Purpose: To evaluate factors associated with burden reported by caregivers of people undergoing treatment for solid tumor cancers. Methods: A secondary analysis of baseline data collected in a cancer symptom management trial was conducted guided by the Organizing Framework for Caregiver Interventions. A total of 349 caregivers completed the Caregiver Reaction Assessment Tool evaluating caregiver burden; Bayliss Comorbidity Tool; and PROMIS-29 version1.0-Anxiety and Depression Short Forms. Multivariable linear models were used to examine the associations of Caregiver Reaction Assessment Tool subscales (caregiver self-esteem, family support, financial, schedule, and health burden) with caregiver sociodemographic characteristics, comorbidities, anxiety, and depression. Results: The majority of caregivers were female and spouses/partners who resided with the patient.

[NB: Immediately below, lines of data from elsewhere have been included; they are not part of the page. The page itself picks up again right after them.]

Lemma step_above a y : dominated es a y -> linked_up d' y -> anc d' a y.
Proof.
  intros Hdom Hl. destruct (decide (a = y)) as [->|Hay]; [constructor|].
  destruct (decide (y = b)) as [->|Hyb].
  - apply (anc_up _ _ _ m Hnew), step_meet. intros p Hp Hlp. apply (di_above _ _ Hi); [|done]. by eapply dominated_pred.
  - apply step_linked in Hl as [|Hl]; [done|]. apply step_thru; [by apply (di_above _ _ Hi)|]. intros Hby Hab.
    destruct (decide (a = b)) as [->|Hne]; [constructor|]. apply (anc_up _ _ _ m Hnew), step_meet. intros p Hp Hlp.
    apply (di_above _ _ Hi); [|done]. intros l Hpl. destruct (di_path _ _ Hi _ _ Hby Hl) as (l2 & Hp2 & Hw).
    destruct (path_app _ _ _ _ _ _ (path_snoc _ _ _ _ _ Hpl Hp) Hp2) as (l3 & H3 & Hw3).
    destruct (Hw3 _ (Hdom _ H3)) as [[Hin|Hin]%elem_of_app|Hin]; [done| |].
    + by apply list_elem_of_singleton in Hin.
    + by specialize (Hw _ Hin Hab).
Qed.

Lemma step_low c e z : d' c = Some e -> (forall p, (p, c) ∈ es -> linked_up d' p -> anc d' z p) -> anc d' z e.
Proof.
  pose proof (di_tree _ _ Hi) as Ht. intros Hc Hz.
  assert (forall p, (p, c) ∈ es -> linked_up d p -> anc d z p) as Hz'.
  { intros p Hp Hlp. apply step_sub; [done|]. apply Hz; [done|]. apply step_linked. by right. }
  destruct (step_up _ _ Hc) as [[-> ->]|[Hne Hdc]]; [by apply step_meet|]. apply step_thru; [by apply (di_low _ _ Hi _ _ _ Hdc)|].
  intros Hbe Hzb. assert (linked_up d c) as Hlc by (right; by exists e).
  destruct (tr_up _ Ht _ _ Hdc) as [Hlt Hle]. pose proof (anc_le' _ Ht _ _ Hbe) as Hbr.
  assert (c <> O) as Hc0. { intros ->. by rewrite (tr_root _ Ht) in Hdc. }
  destruct (Hfwd c (di_reach _ _ Hi _ Hlc) Hc0) as (p & Hp & Hrp & Hpc).
  assert (linked_up d p) as Hlp by (by apply (di_prefix _ _ Hi p c)).
  pose proof (di_front _ _ Hi c e p Hdc Hp Hlp Hpc ltac:(right; lia)) as Hep.
  assert (anc d' b p) as Hbp. { apply step_thru; [by eapply anc_trans|]. constructor. }
  assert (anc d' z p) as Hzp. { apply Hz; [done|]. apply step_linked. by right. }
  destruct (anc_linear d' _ _ _ Hzp Hbp) as [|Hbz]; [done|]. assert (linked_up d b) as Hlb by (by apply (anc_linked _ Ht b e)).
  apply step_sub in Hbz; [|by apply (anc_linked _ Ht z b)]. rewrite (anc_antisym _ Ht _ _ Hzb Hbz). constructor.
Qed.
Lemma loop_members_spec : (h < block_count g)%nat -> (t < block_count g)%nat ->
  exists member, mir_cfg_loop_members g (Z.of_nat h) (Z.of_nat t) = Ret member /\ length member = block_count g /\
    forall b, member !! b = Some true <-> natural_loop es h t b.
Proof.
  intros Hh Ht. set (n := block_count g) in *. unfold mir_cfg_loop_members. fold n. rewrite put_nat by (by rewrite length_replicate). cbn [obind].
  set (m0 := <[h := true]> (replicate n false)). assert (length m0 = n) as Hl0 by (unfold m0; by rewrite length_insert, length_replicate).
  assert (m0 !! h = Some true) as Hh0 by (unfold m0; apply list_lookup_insert_eq; by rewrite length_replicate).
  assert (forall b, m0 !! b = Some true -> b = h) as Honly.
  { intros b Hb. destruct (decide (b = h)) as [|Hne]; [done|]. unfold m0 in Hb. rewrite list_lookup_insert_ne in Hb by done.
    by apply lookup_replicate in Hb as [? _]. }
  assert (S (unmarked m0) = n) as Hu.
  { unfold m0. rewrite unmarked_mark; [apply unmarked_replicate|by apply lookup_replicate_2]. }
  enough (exists member work, (let! m := get m0 (Z.of_nat t) in if m : bool then members_loop (S n) g m0 [] else
    let! member := put m0 (Z.of_nat t) true in members_loop (S n) g member [Z.of_nat t]) = members_loop (S n) g member (Z.of_nat <$> work) /\
    loop_inv member work /\ closed_but member work /\ (length work + unmarked member < S n)%nat) as (m & w & -> & Hi & Hc & Hf).
  { destruct (members_loop_ok (S n) m w Hi Hc Hf) as (m' & -> & Hi' & Hc'). exists m'. split; [done|]. split; [apply (li_len _ _ Hi')|].
    intros b. split; [apply (li_sound _ _ Hi')|by apply members_complete]. }
  destruct (lookup_lt_is_Some_2 m0 t) as [mt Hmt]; [by rewrite Hl0|]. rewrite (get_nat _ _ _ Hmt). cbn [obind]. destruct mt.
  - exists m0, []. split; [done|]. split; [|split; [|cbn; lia]].
    + split; [done|constructor|by intros b Hb%not_elem_of_nil|done|done|]. intros b ->%Honly. by left.
    + intros b p ->%Honly. done.
  - rewrite put_nat by (by rewrite Hl0). cbn [obind]. exists (<[t := true]> m0), [t].
    assert (t <> h) as Hth by congruence. pose proof (unmarked_mark m0 t Hmt). split; [done|]. split; [|split; [|cbn [length]; lia]].
    + split.
      * by rewrite length_insert.
      * apply NoDup_singleton.
      * intros b ->%list_elem_of_singleton. rewrite list_lookup_insert_eq by (by rewrite Hl0). done.
      * by rewrite list_lookup_insert_ne.
      * apply list_lookup_insert_eq. by rewrite Hl0.
      * intros b Hb. destruct (decide (b = t)) as [->|Hne].
        -- right. exists [t]. split; [constructor|]. by rewrite list_elem_of_singleton.
        -- rewrite list_lookup_insert_ne in Hb by done. apply Honly in Hb as ->. by left.
    + intros b p Hb Hbh Hbt. exfalso. apply Hbh, Honly. rewrite list_lookup_insert_ne in Hb; [done|].
      intros ->. apply Hbt. by left.
Qed.
End members.
Definition mtlc_type_pointer_in (base : option nat) (space : Z) (s : TypeStore) (h : heap) :
  outcome (option nat * TypeStore * heap) :=
  match base, mtlc_address_space_name space with
  | None, _ | _, None => Ret (None, s, h)
  | Some b, Some _ =>
      let space := if space =? MTLC_ADDRESS_SPACE_DEFAULT then MTLC_ADDRESS_SPACE_GENERIC else space in
      let! hit := find_cached s (same_pointer b space) (g_ptr_cache s) in
      match hit with
      | Some p => Ret (Some p, s, h)
      | None =>
          let (ok, h) := alloc h in
          if negb ok then Ret (None, s, h)
          else
            let! bt := obj s b in
            let (ok, h) := alloc h in
            if negb ok then Ret (None, s, h)
            else
              let p := mkType MTLC_TYPE_POINTER (Some (pointer_name bt space)) 8 8 space (Some b) 0 [] None [] [] [] in
              let '(ok, cap, h) := cache_room (g_ptr_cache s) (g_ptr_cache_cap s) h in
              if negb ok then Ret (None, s, h)
              else
                let a := length (objects s) in
                Ret (Some a, mkStore (objects s ++ [p]) (g_ptr_cache s ++ [a]) cap (g_composite_cache s) (g_composite_cap s), h)
      end
  end.

Definition mtlc_type_pointer (base : option nat) (s : TypeStore) (h : heap) : outcome (option nat * TypeStore * heap) :=
  mtlc_type_pointer_in base MTLC_ADDRESS_SPACE_GENERIC s h.

(** * Composite types *)

(** The new type enters the store when it enters the cache. *)
Definition composite_cache_push (t : MtlcType) (s : TypeStore) (h : heap) : option nat * TypeStore * heap :=
  let '(ok, cap, h) := cache_room (g_composite_cache s) (g_composite_cap s) h in
  if negb ok then (None, s, h)
  else
    let a := length (objects s) in
    (Some a, mkStore (objects s ++ [t]) (g_ptr_cache s) (g_ptr_cache_cap s) (g_composite_cache s ++ [a]) cap, h).

Definition array_name (element : MtlcType) (count : Z) : string :=
  let en := shown element in snprintf (String.length en + 32) (en +:+ "[" +:+ pretty (Z.to_N count) +:+ "]").

Definition same_array (e : nat) (count : Z) (t : MtlcType) : bool :=
  bool_decide (kind t = MTLC_TYPE_ARRAY) && bool_decide (base_type t = Some e) && (array_size t =? count).

Definition one_if_zero (al : Z) : Z := if al =? 0 then 1 else al.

Being female, Asian, a spouse of the patient, employed, and having a higher level of anxiety and depressive symptoms were significantly associated with lower caregiver self-esteem, and higher perceived schedule and health burden. Caregiver anxiety and depressive symptoms were also significantly associated with lack of family support and higher financial burden. Conclusions: Clinicians should consider factors that contribute to higher perceived burden for caregivers when they are engaged in home-based supportive care for patients undergoing cancer treatment.